As an aside from this story, early on in my travels with the third Casita, I was rather abruptly reminded of the writings of Thomas Wolfe… “You Can't Go Home Again.” He explains it with, "You can't go back home to your family, back home to your childhood ... back home to a young man's dreams of glory and of fame ... back home to places in the country, back home to the old forms and systems of things which once seemed everlasting but which are changing all the time – back home to the escapes of Time and Memory." Attempting to revisit past treasures that my late wife, Carolyn, and I had enjoyed together was a mistake. Instead of savoring them as we had previously done, for me, many became episodes of varying degrees of disappointment and anguish. What travel time I have left will be mostly devoted to new adventures or ones that don't carry so many remembrances. The noted exception will be Eureka Srings, Arkansas. This small, picturesque town is home to Ermillo's Italian Restaurant, the site of most of our anniversary dinners over the previous decade.

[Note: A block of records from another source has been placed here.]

(* ===== verification/Store.v ===== *)
(** The database of one instance and the transactions that run on it.

    Rows: the tables that the contract workflow engine reads and writes
    (internal/contractworkflowengine/db, internal/dcstodcs/db,
    backend/migrations/sql), each table a list or a finite map of its primary
    key.  Transactions: a reader (clock, own DID) over a state monad that can
    fail; a handler that fails is rolled back ([run]), as the deferred
    [tx.Rollback] does.  The BEFORE UPDATE triggers of the contracts table and
    the effective-state view are written out.

    A statement fails here only by a constraint of its table; a lost connection
    aborts the transaction and so leaves the store as [run] does for any other
    error. *)
From S2P Require Import Prelude Json ContractState.

(** ** Rows *)
Record Responsible := {
  Creator : string;
  Approvers : list string;
  Reviewers : list string;
  Negotiators : list string;
  Counterparty : string
}.
#[export] Instance Responsible_eq_dec : EqDecision Responsible.
Proof. solve_decision. Defined.

Definition GetParties (r : Responsible) : list string :=
  foldl (λ parties did,
    if negb (bool_decide (did = EmptyString)) && negb (bool_decide (did ∈ parties))
    then parties ++ [did] else parties) [] [Creator r; Counterparty r].

(** The cached render of a contract ([db.ContractPDFState]). *)
Record PDFState := {
  IPFSCID : string;
  RendererVersion : string;
  C2PAState : string;
  PayloadHash : string
}.
#[export] Instance PDFState_eq_dec : EqDecision PDFState.
Proof. solve_decision. Defined.

(** A row of the contracts table; the columns up to [c_target_id] are the fields
    of [db.Contract].  Timestamps are microseconds since the epoch. *)
Record Contract := {
  c_did : string;
  c_origin : string;
  c_contract_version : Z;
  c_state : ContractState;
  c_created_by : string;
  c_created_at : Z;
  c_updated_at : Z;
  c_start_date : option Z;
  c_exp_date : option Z;
  c_exp_policy : option string;
  c_exp_notice_period : option Z;
  c_name : option string;
  c_description : option string;
  c_responsible : option Responsible;
  c_contract_data : option json;
  c_template_did : string;
  c_template_version : Z;
  c_target_id : option string;
  c_content_updated_at : Z;
  c_pdf : PDFState
}.
#[export] Instance Contract_eq_dec : EqDecision Contract.
Proof. solve_decision. Defined.

(** Task states of the review and approval tables share their labels. *)
Inductive TaskState := TaskOpen | TaskApproved | TaskRejected.
#[export] Instance TaskState_eq_dec : EqDecision TaskState.
Proof. solve_decision. Defined.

As another year progresses, my plans, though slower in pace than those of this past year, are to relax and enjoy some of the tiny corners of this country, some new and some old, all recognizing that it is true… you can't go home again. Chica, the cat (the offspring of a farel cat that roamed near the house in Del Rio) more or less adopted me two years ago and has become my travel companion. She is a great traveler and enjoys hours of surveying her new and changing surroundings.
And so goes the continued travels in the third but what will certainly be the last of the string of Casitas. There will be no Déjà Vu All Over Again… Again… Again
States visited in the first 12 months of Casita #3, Olé Vidá: Texas, Louisiana, Oklahoma, Mississippi, Alabama, Georgia, Florida, Tennessee, South Carolina, North Carolina, Virginia, West Virginia, Pennsylvania, New Jersey, Ohio, Kentucky, Illinois, Missouri, Arkansas, Kansas, Nebraska, South Dakota, Wyoming, Montana, North Dakota, Colorado, New Mexico
Olé Vida is Spanish for "Hooray For Life." It was the name we used on a succession of boats that dated back to the 70's.